Tying their currencies to a strong dollar helped these countries harness inflation and confer legitimacy on their monetary policies by shadowing the Fed.

It also absorbed developing nations' surplus production and allowed them to pursue export-oriented strategies that foster growth and employment. An overvalued dollar let Americans borrow from Asia at low rates, spend more than they save and keep buying cheap imports.

As such, Bretton Woods II resembles a huge vendor-financing programme. It worked like a charm. Asia emerged from its crisis relatively quickly. Asian export prices to the US fell 25 per cent from late 1995 to March 2008, while export volumes more than doubled, according to BCA Research.

At the same time, real interest rates as measured by 10-year US government bond yields have been driven near postwar lows, even though the US has a current-account deficit equal to 5.2 per cent of gross domestic product.
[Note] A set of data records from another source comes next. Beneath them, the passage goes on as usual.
(** C8. The alert list of one batch is in descending order of level rank
    (emergency 4, critical 3, warning 2, info 1); it holds exactly the alerts
    made from the spoofing alerts, then from the anomalies, then the
    low-confidence warning, which is there exactly when the overall confidence
    is below 0.5; and alerts of one level keep that order of insertion. *)
Theorem generate_alerts_ranked
    (spoofing_alerts : list SpoofingAlert.t) (anomalies : list Anomaly.t)
    (uncertainties : gmap string Uncertainty.t) (overall_confidence now : R) :
  let alerts :=
    SituationAwarenessLayer._generate_alerts
      spoofing_alerts anomalies uncertainties overall_confidence now in
  let inserted :=
    map SituationAwarenessLayer.spoofing_to_alert spoofing_alerts
    ++ map SituationAwarenessLayer.anomaly_to_alert anomalies
    ++ (if decide (overall_confidence < 0.5)
        then [SituationAwarenessLayer.low_confidence_alert now] else []) in
  StronglySorted
    (fun a b => (SituationAwarenessLayer.level_priority (Alert.level b)
                 <= SituationAwarenessLayer.level_priority (Alert.level a))%nat)
    alerts
  /\ Permutation alerts inserted
  /\ (forall lvl : AlertLevel,
        filter (fun a => Alert.level a = lvl) alerts
        = filter (fun a => Alert.level a = lvl) inserted)
  /\ Alert.level (SituationAwarenessLayer.low_confidence_alert now) = WARNING
  /\ map SituationAwarenessLayer.level_priority [EMERGENCY; CRITICAL; WARNING; INFO]
     = [4; 3; 2; 1]%nat.
Proof.
  cbv zeta. unfold SituationAwarenessLayer._generate_alerts.
  fold (SituationAwarenessLayer.collected_alerts
          spoofing_alerts anomalies overall_confidence now).
  split; [|split; [|split; [|split]]].
  - apply (py_sort_reverse_sorted
             (fun a => SituationAwarenessLayer.level_priority (Alert.level a))).
  - apply py_sort_reverse_perm.
  - intros lvl. rewrite !filter_level_priority.
    apply (py_sort_reverse_stable
             (fun a => SituationAwarenessLayer.level_priority (Alert.level a))).
  - reflexivity.
  - reflexivity.
Qed.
Middle East oil exporters and Russia voluntarily jumped on the Bretton Woods II bandwagon early this decade. Pegging their currencies to the US's was a no-brainer, considering that most commodities, particularly oil, are denominated in dollars.

So long as the greenback was regarded as a widely accepted median of exchange and store of value, it was a good move.

Key culprit

Like a child in an ice-cream parlour, Bretton Woods II has become too much of a good thing.

For several years, the cheap-currency policy at the heart of the Bretton Woods II scenario helped rescue Asia from the deflation that accompanied the late 1990s crisis.

"Over time, however, it has begun to outlive its usefulness,'' says Chen Zhao, Montreal-based chief global strategist at BCA Research. "Now the cheap-currency policy has become a key culprit behind rising inflation.''

Other measures

Oil exporters have found themselves being paid in a dollar that has fallen 39 per cent against the euro and 25 per cent against the British pound since the start of 2001.

Middle Eastern countries have traditionally imported more from Europe than the US, so removing the dollar peg would reduce inflation and lower the cost of the region's imports.

It's time for emerging markets to adopt policies that permit them to contain inflation without anchoring their currencies to the dollar and US monetary policy. China is the key.

"It's not in the interest of any of the other Asian countries to let their currencies rise against the renminbi, because of the amount of trade and foreign investment they do in China,'' Barry Eichengreen, an economics professor at the University of California, Berkeley, said in October.

Unfortunately, China appears reluctant to act, letting the yuan rise only 19 per cent against the dollar in the past three years. Too bad, because the price of inaction will be more financial bubbles, economic dislocation and maybe social unrest.